Recently, Professor Chunxiang You from Shandong Agricultural University and her colleagues published a review article titled "Regulation of fleshy fruit ripening: from transcription factors to epigenetic modifications" in Horticulture Research.

"In this review, we discuss current knowledge of the transcription factors that regulate ripening in conjunction with ethylene and environmental signals (light and temperature) in the model plant tomato (Solanum lycopersicum) and other fleshy fruits. We emphasize the critical roles of epigenetic regulation," the authors say.

Ethylene induces a well-organized signaling pathway that coordinates plant growth and development and fruit ripening, and substantial evidence suggests that ethylene, together with other endogenous plant hormones, works with ripening-related TFs to coordinately regulate fruit ripening. This paper reviews the molecular mechanisms of TFs that regulate fruit ripening in ethylene-dependent and/or -independent manners.

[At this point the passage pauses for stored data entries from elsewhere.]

(** [os.path.join(a, b, c)] for relative [b] and [c] *)
Definition path_join3 (a b c : string) : string :=
  (a ++ "/" ++ b ++ "/" ++ c)%string.

(** [series.min()]: the least value, NaN skipped; NaN when there is none. *)
Definition column_min (values : list float) : float :=
  fold_left
    (fun least v =>
       if is_nan v then least
       else if is_nan least then v
       else if (v <? least)%float then v else least)
    values NaN.

Definition point (row : Row.t) : coordinate :=
  (Row.latitude row, Row.longitude row).

Definition add_child (m : folium.Map) (child : map_element) : folium.Map :=
  folium.mk (folium.location m) (folium.zoom_start m)
            (folium.children m ++ [child]).

(** ** app/GeoApp.py *)

Module GeoApp.
Section Methods.

Context {pandas : SortValues}.
Variable world : World.

Definition load_location_data : M DataFrame :=
  emit LocationDataLoaded ;; ret (locations_pkl world).

Definition load_spacy_model : M unit :=
  emit SpacyModelLoaded.

Definition display_error_message (message : string) : M unit :=
  emit (ErrorDialog message).

Definition check_user_input (input_address proximity_threshold : string)
  : M bool :=
  if (input_address =? "")%string then
    display_error_message "Please enter an address." ;; ret false
  else if (proximity_threshold =? "")%string then
    display_error_message "Please enter a proximity threshold." ;; ret false
  else
    match float_of_string world proximity_threshold with
    | Some value =>
        if (value <=? float_of_Z 0)%float then
          display_error_message
            "Proximity threshold must be a positive number." ;;
          ret false
        else ret true
    | None =>
        display_error_message "Proximity threshold must be a valid number." ;;
        ret false
    end.
Lemma contract_infos_stamped (alert_type : string)
    (confidence current_time : Q) (cs : list Contract) :
  contract_info <$> (stamped alert_type confidence current_time <$> cs)
  = contract_info <$> cs.
Proof.
  induction cs as [|c cs IH]; [done|].
  rewrite !fmap_cons, IH. by rewrite contract_info_stamped.
Qed.

Lemma run_contract_infos (calls : list Call) : ∀ w,
  contract_info <$> contracts (engine (run calls w))
  = contract_info <$> contracts (engine w).
Proof.
  induction calls as [|[[a q] s] calls IH]; intros w; [done|].
  cbn [run]. by rewrite IH, evaluate_contracts, contract_infos_stamped.
Qed.

(** X1.  The listing [get_contracts_info] gives is a pure read, and no
    sequence of [evaluate] calls changes it: evaluation never adds, drops,
    reorders, renames, retunes or toggles a rule. *)
Theorem contracts_info_stable (calls : list Call) (w : World) :
  (get_contracts_info (run calls w)).1 = (get_contracts_info w).1
  ∧ (get_contracts_info w).2 = w.
Proof. split; [apply run_contract_infos | done]. Qed.

Lemma ActionType_value_inj (a b : ActionType) :
  ActionType_value a = ActionType_value b → a = b.
Proof. by destruct a, b. Qed.

Lemma TriggerType_value_inj (a b : TriggerType) :
  TriggerType_value a = TriggerType_value b → a = b.
Proof. by destruct a, b. Qed.

(** X2.  The listing loses nothing of a rule but its [last_triggered]: two
    rules have the same entry exactly when they agree on every other
    field, the value strings of the two enumerations being distinct. *)
Theorem contract_info_faithful (c c' : Contract) :
  contract_info c = contract_info c'
  ↔ c' = set_last_triggered (last_triggered c') c.
Proof.
  destruct c as [n a t th cd en lt], c' as [n' a' t' th' cd' en' lt'].
  unfold contract_info, set_last_triggered. cbn. split.
  - intros [= -> Ha Ht -> -> ->].
    apply ActionType_value_inj in Ha as ->.
    by apply TriggerType_value_inj in Ht as ->.
  - by intros [= -> -> -> -> -> ->].
Qed.
Lemma launch_handle (G : Registry) message st callback responses l
    (s : System) :
  (∀ e, e ∈ l → is_Some (evaluator_handler (evaluatorAt G e))) →
  ∃ os s',
    launch (handle G message st callback responses <$> l) s
    = (Return os, s')
    ∧ length os = length l
    ∧ Forall (λ o, o ≠ Return false) os
    ∧ notices s'
      = notices s
        ++ ((λ e, EvaluatorCall e message st callback responses) <$> l)
    ∧ taskWorkers s' = taskWorkers s.
Proof.
  revert s. induction l as [|e l IH]; intros s Hl.
  - exists [], s. simpl. by rewrite app_nil_r.
  - destruct (Hl e) as [h Hh]; [left|].
    rewrite fmap_cons, launch_cons, (handle_run _ _ _ _ _ _ h) by done.
    cbn [fst snd].
    match goal with |- context [launch _ ?s1] =>
      destruct (IH s1) as (os & s' & -> & Hlen & Hos & Hn & Ht) end.
    { intros e' He'. apply Hl. by right. }
    eexists _, s'. split; [done|]. simpl. split; [by rewrite Hlen|].
    split.
    { constructor; [|done].
      by destruct (h _ _ _ _ _ _).1. }
    split; [|done]. rewrite Hn. simpl. by rewrite <- app_assoc.
Qed.

Lemma conclude_logs (G : Registry) message st e (s : System) :
  conclude G message st (e, Return true) s
  = match adapter (rt (core s)) with
    | Some _ => (Return tt, noted [log_entry G message st e] s)
    | None => (Throw TypeError, s)
    end.
Proof.
  unfold conclude, log_evaluator, bindN, lift, getDatabaseAdapter, bind,
    this, ret. simpl. rewrite system_eta.
  by destruct (adapter (rt (core s))).
Qed.

Lemma launch_conclude (G : Registry) message st
    (rs : list (ref * Outcome bool)) (s : System) :
  Forall (λ r, r.2 ≠ Return false) rs →
  ∃ us s',
    launch (conclude G message st <$> rs) s = (Return us, s')
    ∧ (first_rejection us = None →
       s' = noted (log_entry G message st <$> rs.*1) s
       ∧ (rs ≠ [] → is_Some (adapter (rt (core s))))).
Proof.
  revert s. induction rs as [|[e o] rs IH]; intros s Hos.
  - exists [], s. simpl. by rewrite noted_nil.
  - apply Forall_cons in Hos as [Ho Hos]. simpl in Ho.
    rewrite fmap_cons, launch_cons.
    destruct o as [[]|err]; [|done|].
    + rewrite conclude_logs.
      destruct (adapter (rt (core s))) as [a|] eqn:Ea; cbn [fst snd].
      * destruct (IH (noted [log_entry G message st e] s) Hos)
          as (us & s' & -> & Hr).
        eexists _, s'. split; [done|]. simpl. intros Hq.
        destruct (Hr Hq) as [-> _]. split; [|done].
        by rewrite noted_app.
      * destruct (IH s Hos) as (us & s' & -> & Hr).
        eexists _, s'. split; [done|]. done.
    + change (conclude G message st (e, Throw err) s)
        with (Throw (A:=unit) err, s).
      cbn [fst snd].
      destruct (IH s Hos) as (us & s' & -> & Hr).
      eexists _, s'. split; [done|]. done.
Qed.

Lemma verdicts_none (G : Registry) r message state didRespond l :
  (∀ e, e ∈ l → candidate G didRespond e →
        validate (evaluatorAt G e) r message state = Return false) →
  first_rejection (verdict G r message state didRespond <$> l) = None
  ∧ filter (λ e, selected G r message state didRespond e) l = [].
Proof.
  induction l as [|e l IH]; intros Hl; [done|].
  destruct IH as [IH1 IH2]; [intros e' He'; apply Hl; by right|].
  rewrite fmap_cons, filter_cons, IH2. unfold verdict at 1, selected.
  destruct (candidate G didRespond e) eqn:Ec; simpl.
  - rewrite (Hl e) by (by left || by rewrite Ec). done.
  - done.
Qed.

(** X20. The fast path of [evaluate]: when the validation predicate of
    every evaluator that is tried (one with a handler that always runs,
    or any with a handler after a reply) returns false, [evaluate]
    returns the empty list having called those predicates and nothing
    else; the state is not recomposed, no handler runs and nothing is
    logged. In particular, without a reply and without always-run
    evaluators no predicate is called at all. *)
Theorem evaluate_fast_path (H : Heap) (G : Registry)
    (validated handled : nat → nat) message state didRespond callback
    responses (s : System) :
  (∀ e, e ∈ evaluators (rt (core s)) → candidate G didRespond e →
        validate (evaluatorAt G e) (rt (core s)) message state
        = Return false) →
  evaluate H G validated handled message state didRespond callback
    responses s
  = (Return [],
     noted (validations G message state didRespond
              (evaluators (rt (core s)))) s).
Proof.
  intros Hl. rewrite evaluate_first_phase.
  destruct (verdicts_none G _ _ _ _ _ Hl) as [Hq ->].
  by rewrite (proj2 (first_in_time_none validated _) Hq).
Qed.

Lemma evaluate_fast_path_witness :
  evaluate Sample.heap Cast.registry (λ i, i) (λ i, i) Sample.message
    emptyState None None None (Cast.judged [2; 3])
  = (Return [],
     noted (validations Cast.registry Sample.message emptyState None
              (evaluators (rt (core (Cast.judged [2; 3])))))
       (Cast.judged [2; 3])).
Proof.
  apply (evaluate_fast_path Sample.heap Cast.registry (λ i, i) (λ i, i)
           Sample.message emptyState None None None (Cast.judged [2; 3])).
  intros e He Hc. simpl in He.
  apply elem_of_cons in He as [->|He]; [destruct Hc|].
  apply list_elem_of_singleton in He as ->. destruct Hc.
Defined.

(** X21. When [evaluate] returns, the list it returns is the registered
    evaluators, in registration order, that have a handler, are tried
    (after a reply, or marked always-run) and whose validation predicate,
    given the caller's state, returned true. Each of them had its handler
    called once, in that order and with the state that [evaluate]
    recomposed rather than the caller's, before any log entry was
    written; then one log entry was written for each of them, in the
    order in which their handlers settled, which need not be the order of
    the calls. An empty list leaves the runtime as it was, and a
    non-empty one is returned with a database adapter bound. *)
Theorem evaluate_returns (H : Heap) (G : Registry)
    (validated handled : nat → nat) message state didRespond callback
    responses (s s' : System) (l : list ref) :
  evaluate H G validated handled message state didRespond callback responses
    s
  = (Return l, s') →
  let st := evaluation_state H message (core s) in
  l = filter (λ e, selected G (rt (core s)) message state didRespond e)
        (evaluators (rt (core s)))
  ∧ notices s'
    = notices s
      ++ validations G message state didRespond (evaluators (rt (core s)))
      ++ ((λ e, EvaluatorCall e message st callback responses) <$> l)
      ++ (log_entry G message st <$> (by_time handled l).*2)
  ∧ (by_time handled l).*2 ≡ₚ l
  ∧ taskWorkers s' = taskWorkers s
  ∧ match l with
    | [] => core s' = core s
    | _ :: _ => is_Some (adapter (rt (core s')))
    end.
Proof.
  rewrite evaluate_first_phase.
  destruct (first_in_time validated _) as [e|]; [done|].
  set (sel := filter _ (evaluators (rt (core s)))).
  case_bool_decide as Hlen.
  - intros [= <- <-]. apply nil_length_inv in Hlen. rewrite Hlen.
    simpl. by rewrite !app_nil_r.
  - unfold bindN at 1. unfold lift at 1. rewrite composeState_run.
    cbn [fst snd]. unfold evaluation_state. rewrite composeState_run.
    cbn [fst snd core noted].
    set (st := newState _ _).
    unfold bindN at 1.
    match goal with |- context [launch _ ?s1] =>
      destruct (launch_handle G message st callback responses sel s1)
        as (os & s2 & -> & Hos & Hno & Hn2 & Ht2) end.
    { intros e He. apply list_elem_of_filter in He as [He _].
      unfold selected, candidate in He.
      apply andb_prop_elim in He as [He _].
      apply andb_prop_elim in He as [He _].
      by apply bool_decide_unpack in He. }
    unfold bindN at 1.
    destruct (launch_conclude G message st
                (by_time handled (zip sel os)).*2 s2)
      as (us & s3 & -> & Hr).
    { rewrite by_time_perm. apply Forall_forall. intros [e o] Heo.
      apply elem_of_zip_r in Heo. simpl.
      by eapply Forall_forall in Hno. }
    destruct (first_rejection us) as [e|]; [done|].
    destruct Hr as [-> Had]; [done|].
    rewrite (by_time_zip handled sel os Hos) in *.
    unfold retN. intros [= <- <-].
    split; [done|]. split.
    { cbn [notices noted]. rewrite Hn2. simpl. by rewrite <- !app_assoc. }
    split; [apply by_time_perm|].
    split; [cbn [taskWorkers noted]; by rewrite Ht2|].
    destruct sel as [|e0 sel0] eqn:Es; [done|]. apply Had.
    intros Hnil. apply (f_equal length) in Hnil.
    rewrite length_fmap in Hnil.
    pose proof (Permutation_length (by_time_perm handled (zip (e0 :: sel0) os)))
      as Hp.
    rewrite length_fmap in Hp. rewrite Hp, length_zip in Hnil.
    simpl in Hos. rewrite Hos in Hnil. simpl in Hnil. lia.
Qed.
(** The library covers every numeric type; the model covers data of type
    [int], the only data an [InvoiceStats] built from constructed invoices
    holds, and answers [TypeError] on anything else.

    [median]: the middle item of the sorted data, or the true quotient by 2
    of the sum of the two middle items. *)
Definition median (data : list pyval) : result pyval :=
  match int_data data with
  | None => Raise TypeError
  | Some zs =>
      let data := sorted zs in
      let n := Z.of_nat (List.length data) in
      if n =? 0 then Raise StatisticsError
      else if n mod 2 =? 1 then Ok (VInt (nth (Z.to_nat (n / 2)) data 0))
      else
        let i := n / 2 in
        q <- int_true_div
               (nth (Z.to_nat (i - 1)) data 0 + nth (Z.to_nat i) data 0) 2 ;;
        Ok (VFloat q)
  end.

(** [mean]: the exact fraction [total / n], returned as an int when it is
    one and as the nearest float otherwise. *)
Definition mean (data : list pyval) : result pyval :=
  match int_data data with
  | None => Raise TypeError
  | Some zs =>
      let n := Z.of_nat (List.length zs) in
      if n <? 1 then Raise StatisticsError
      else
        let total := sum zs in
        if total mod n =? 0 then Ok (VInt (total / n))
        else q <- int_true_div total n ;; Ok (VFloat q)
  end.

End statistics.

(** ** Class [InvoiceStats] *)

(** What a caller can pass where an invoice is expected. *)
Inductive pyobj : Type :=
| OInvoice (inv : Invoice)
| OVal (v : pyval).

(** [type(o).__name__] *)
Definition obj_type_name (o : pyobj) : string :=
  match o with
  | OInvoice _ => "Invoice"
  | OVal v => type_name v
  end.

Record InvoiceStats : Type := {
  invoice_list : list pyobj;
  invoice_count : Z
}.

(** The maximum number of invoices, the float [2E7]. *)
Definition _INVOICE_COUNT_MAX : Float.float :=
  Eval vm_compute in Float.of_Z 20000000.

(** A method: it returns or raises, and leaves the object in a state. *)
Definition method (A : Type) : Type := InvoiceStats -> result A * InvoiceStats.

Definition mret {A : Type} (a : A) : method A := fun self => (Ok a, self).

Definition mraise {A : Type} (e : exn) : method A := fun self => (Raise e, self).

Definition mbind {A B : Type} (m : method A) (k : A -> method B) : method B :=
  fun self =>
    match m self with
    | (Ok a, self') => k a self'
    | (Raise e, self') => (Raise e, self')
    end.

Notation "m >> k" := (mbind m (fun _ => k))
  (at level 62, right associativity) : py_scope.

Definition clear : method unit :=
  fun _ => (Ok tt, {| invoice_list := []; invoice_count := 0 |}).

Definition is_invoice (invoice : pyobj) : method unit :=
  match invoice with
  | OInvoice _ => mret tt
  | OVal _ => mraise (InvoiceStatsTypeError (obj_type_name invoice))
  end.

Definition check_max_invoice_num : method unit :=
  fun self =>
    match py_ge (VInt (invoice_count self)) (VFloat _INVOICE_COUNT_MAX) with
    | Ok true => (Raise (MaxNumberOfInvoicesError _INVOICE_COUNT_MAX), self)
    | Ok false => (Ok tt, self)
    | Raise e => (Raise e, self)
    end.

Definition incr_invoice_count : method unit :=
  fun self =>
    (Ok tt, {| invoice_list := invoice_list self;
               invoice_count := invoice_count self + 1 |}).

Definition append_invoice (invoice : pyobj) : method unit :=
  fun self =>
    (Ok tt, {| invoice_list := invoice_list self ++ [invoice];
               invoice_count := invoice_count self |}).

Definition add_invoice (invoice : pyobj) : method unit :=
  is_invoice invoice >>
  check_max_invoice_num >>
  incr_invoice_count >>
  append_invoice invoice.

Fixpoint add_invoices (invoices : list pyobj) : method unit :=
  match invoices with
  | [] => mret tt
  | invoice :: rest => add_invoice invoice >> add_invoices rest
  end.

(** The constructor, called on the positional arguments [args]: the object a
    failed constructor leaves is lost. *)
Definition InvoiceStats_init (args : list pyobj) : result InvoiceStats :=
  let blank := {| invoice_list := []; invoice_count := 0 |} in
  match (clear >> add_invoices args) blank with
  | (Ok _, self) => Ok self
  | (Raise e, _) => Raise e
  end.

(** [amount.pennies_tot] *)
Definition get_pennies_tot (amount : pyobj) : result pyval :=
  match amount with
  | OInvoice inv => Ok (pennies_tot inv)
  | OVal _ => Raise AttributeError
  end.

Fixpoint amounts_of (l : list pyobj) : result (list pyval) :=
  match l with
  | [] => Ok []
  | amount :: l' =>
      v <- get_pennies_tot amount ;;
      vs <- amounts_of l' ;;
      Ok (v :: vs)
  end.

(** The amounts the generator yields, in the order of the list. *)
Definition invoice_amounts (self : InvoiceStats) : result (list pyval) :=
  amounts_of (invoice_list self).

Definition round_half_down (pennies : pyval) : result pyval :=
  fractional_penny <- py_mod1 pennies ;;
  below <- py_le fractional_penny (VFloat Float.half) ;;
  if below then math_floor pennies else math_ceil pennies.

Definition get_median (self : InvoiceStats) : result pyval :=
  _invoice_amounts <- invoice_amounts self ;;
  m <- statistics.median _invoice_amounts ;;
  round_half_down m.

Definition get_mean (self : InvoiceStats) : result pyval :=
  _invoice_amounts <- invoice_amounts self ;;
  m <- statistics.mean _invoice_amounts ;;
  round_half_down m.

(** ** Reference definitions used in the statements *)

(** Rounding half down on exact numbers: the floor when the fractional part
    is at most one half, the ceiling otherwise. *)
Definition half_down (q : Q) : Z :=
  if Qle_bool (q - inject_Z (Qfloor q)) (1 # 2) then Qfloor q else Qceiling q.

(** The finite floats that are not negative (a zero of either sign is one). *)
Definition nonneg_finite (x : Float.float) : bool :=
  match x with
  | S754_zero _ | S754_finite false _ _ => true
  | _ => false
  end.

(** The float a decimal literal [num / den] denotes: the nearest one. *)
Definition float_literal (num den : Z) : pyval := VFloat (Float.div_Z num den).
(** X3.  For every integral AQI from 0 to 1000 the marker radius lies
    between 8 and 28, is 28 from 500 on, and never shrinks as the AQI
    grows.  A ward's marker is one and a half times as large, with the
    thicker outline, when the ward is the selected one; it is plain when a
    ward with another id is selected.  With nothing selected it is plain
    too, unless the ward has no id: line 332 then compares [undefined] with
    [undefined], and the marker is drawn as if selected. *)
Theorem getMarkerRadius_bounds (aqi : Z) :
  (0 <= aqi <= 1000)%Z ->
  (8 <=? getMarkerRadius (of_Z aqi)) = true /\
  (getMarkerRadius (of_Z aqi) <=? 28) = true /\
  ((500 <= aqi)%Z -> getMarkerRadius (of_Z aqi) = 28) /\
  (getMarkerRadius (of_Z aqi) <=? getMarkerRadius (of_Z (aqi + 1))) = true /\
  (forall ward,
      Ward.aqi ward = of_Z aqi ->
      wardMarker (Some ward) ward = (getMarkerRadius (of_Z aqi) * 1.5, 3) /\
      (forall other,
          strict_eq (Ward.id other) (Ward.id ward) = false ->
          wardMarker (Some other) ward = (getMarkerRadius (of_Z aqi), 1)) /\
      wardMarker None ward =
        match Ward.id ward with
        | JUndefined => (getMarkerRadius (of_Z aqi) * 1.5, 3)
        | _ => (getMarkerRadius (of_Z aqi), 1)
        end).
Proof.
  intros Hr.
  pose proof (forallb_Zrange radius_ok 0 1001 radius_ok_all aqi ltac:(lia)) as H.
  unfold radius_ok in H. cbv zeta in H.
  apply andb_prop in H as [H Hnext]. apply andb_prop in H as [H Hcap].
  apply andb_prop in H as [Hlo Hhi].
  repeat split; try assumption.
  - intros H500. apply Z.leb_le in H500. rewrite H500 in Hcap.
    apply Leibniz_eqb_eq. exact Hcap.
  - unfold wardMarker. rewrite H, strict_eq_refl. reflexivity.
  - intros other Hother. unfold wardMarker. rewrite H, Hother. reflexivity.
  - unfold wardMarker. rewrite H.
    destruct (Ward.id ward); reflexivity.
Qed.
(** What [path.join] of an absolute path and further pieces names: each
    piece is followed from where the previous ones led. *)
Lemma segments_join (a : string) (rest : list string) :
  isAbsolute a = true →
  segments (join (a :: rest)) = fold_left resolve_from rest (segments a).
Proof.
  intros H. rewrite join_unfold by done.
  rewrite segments_normalize by (by apply join_slash_abs).
  unfold segments at 1, normalizeSegs.
  rewrite split_join_slash by done.
  change ((a :: filter (λ a, a ≠ "") rest) ≫= split_slash)
    with (split_slash a ++ (filter (λ a, a ≠ "") rest ≫= split_slash)).
  rewrite fold_left_app, fold_resolve. done.
Qed.

Lemma join_abs (a : string) (rest : list string) :
  isAbsolute a = true → isAbsolute (join (a :: rest)) = true.
Proof.
  intros H. rewrite join_unfold by done.
  apply isAbsolute_normalize. by apply join_slash_abs.
Qed.

Lemma segments_join_name (a n : string) :
  isAbsolute a = true → Fs.valid_name n →
  segments (join [a; n]) = segments a ++ [n].
Proof.
  intros Ha Hn. rewrite segments_join by done. simpl.
  by apply resolve_from_name.
Qed.

End PathFacts.

(** ** The check on proper names *)

Section CheckFacts.
Import NodePath.

Lemma rev_onto_append (acc b : string) :
  JsString.rev_onto acc b = JsString.rev_onto "" b +:+ acc.
Proof.
  revert acc. induction b as [|c b IH]; intros acc; [done |].
  simpl. rewrite (IH (String c acc)), (IH (String c "")).
  by rewrite append_assoc.
Qed.

Lemma reverse_append (a b : string) :
  JsString.reverse (a +:+ b) = JsString.reverse b +:+ JsString.reverse a.
Proof.
  unfold JsString.reverse. induction a as [|c a IH].
  - by rewrite append_nil, append_empty_r.
  - rewrite append_cons. simpl.
    rewrite (rev_onto_append (String c "") (a +:+ b)), IH.
    rewrite (rev_onto_append (String c "") a). by rewrite append_assoc.
Qed.

Lemma reverse_cons_head (c : ascii) (b : string) :
  ∃ x r, JsString.reverse (String c b) = String x r.
Proof.
  change (String c b) with (String c "" +:+ b). rewrite reverse_append.
  destruct (JsString.reverse b) as [|x r]; [by exists c, "" | by eauto].
Qed.

Lemma trailingSlash_append (a b : string) :
  b ≠ "" → trailingSlash (a +:+ b) = trailingSlash b.
Proof.
  intros Hb. destruct b as [|c b]; [done |].
  unfold trailingSlash. rewrite reverse_append.
  destruct (reverse_cons_head c b) as (x & r & ->). done.
Qed.

Lemma no_slash_tail (c : ascii) (n : string) :
  no_slash (String c n) → Ascii.eqb c slash = false ∧ (n = "" ∨ no_slash n).
Proof.
  unfold no_slash. simpl. destruct (Ascii.eqb c slash); [done |].
  intros H. split; [done |].
  destruct (split_slash_cons n) as (h & t & E). rewrite E in H.
  injection H as -> ->. by right.
Qed.

Lemma no_slash_no_trailing (n : string) :
  n ≠ "" → no_slash n → trailingSlash n = false.
Proof.
  induction n as [|c n IH]; [done |]. intros _ H.
  apply no_slash_tail in H as [Hc [-> | Hn]]; [unfold trailingSlash; simpl; exact Hc |].
  destruct n as [|c' n']; [unfold trailingSlash; simpl; exact Hc |].
  change (String c (String c' n')) with (String c "" +:+ String c' n').
  rewrite trailingSlash_append by done. by apply IH.
Qed.

Lemma prefix_append (a b : string) : String.prefix a (a +:+ b) = true.
Proof.
  induction a as [|c a IH]; [by destruct b |].
  rewrite append_cons. simpl. by destruct (ascii_dec c c).
Qed.

Lemma join_slash_snoc (l : list string) (n : string) :
  l ≠ [] → join_slash (l ++ [n]) = join_slash l +:+ "/" +:+ n.
Proof.
  induction l as [|a l IH]; [done |]. intros _.
  destruct l as [|b l]; [done |].
  change (join_slash ((a :: b :: l) ++ [n]))
    with (a +:+ "/" +:+ join_slash ((b :: l) ++ [n])).
  rewrite IH by done.
  change (join_slash (a :: b :: l)) with (a +:+ "/" +:+ join_slash (b :: l)).
  by rewrite !append_assoc.
Qed.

Taking tomato as an example, TFs such as NACs, NOR, MOR-like1, HB-1, WRKY1, GRAS4/38, ARF2A/2B, and AREB upregulate the expression of ethylene and ripening-related genes in an ethylene-dependent manner, thereby positively regulating fruit ripening. The accumulation and degradation of chlorophyll during tomato ripening are regulated by a variety of TFs, including GLK1/2, ARFs, and TKN2/4, in an ethylene-independent manner, and this process is also modulated by the interplay of hormones and light signals. MADS-box TFs (RIN, FUL1/2, TAGL1) and ethylene comprise a regulatory circuit that regulates fruit ripening in an ethylene-dependent and independent manner.

Recent studies have shown that epigenetic modifications also play an important role in fruit ripening. DNA methylation, histone methylation, and acetylation are the major epigenetic modifications that influence fruit ripening, among which DNA methylation and H3K27me3 histone methylation are repressive epigenetic marks. N⁶-methyladenosine (m⁶A) is the most prevalent mRNA modification in eukaryotes, and recent studies have revealed a feedback loop between m⁶A mRNA modification and DNA methylation that regulates tomato fruit ripening.

In conclusion, the authors review a working model of phytohormones, ripening-related TFs, and epigenetic modifications for the dynamic regulation of tomato fruit ripening, which, as the authors state, "may serve as a guide when studying the mechanisms regulating ripening in other fruit species," and "guide new strategies for its effective manipulation."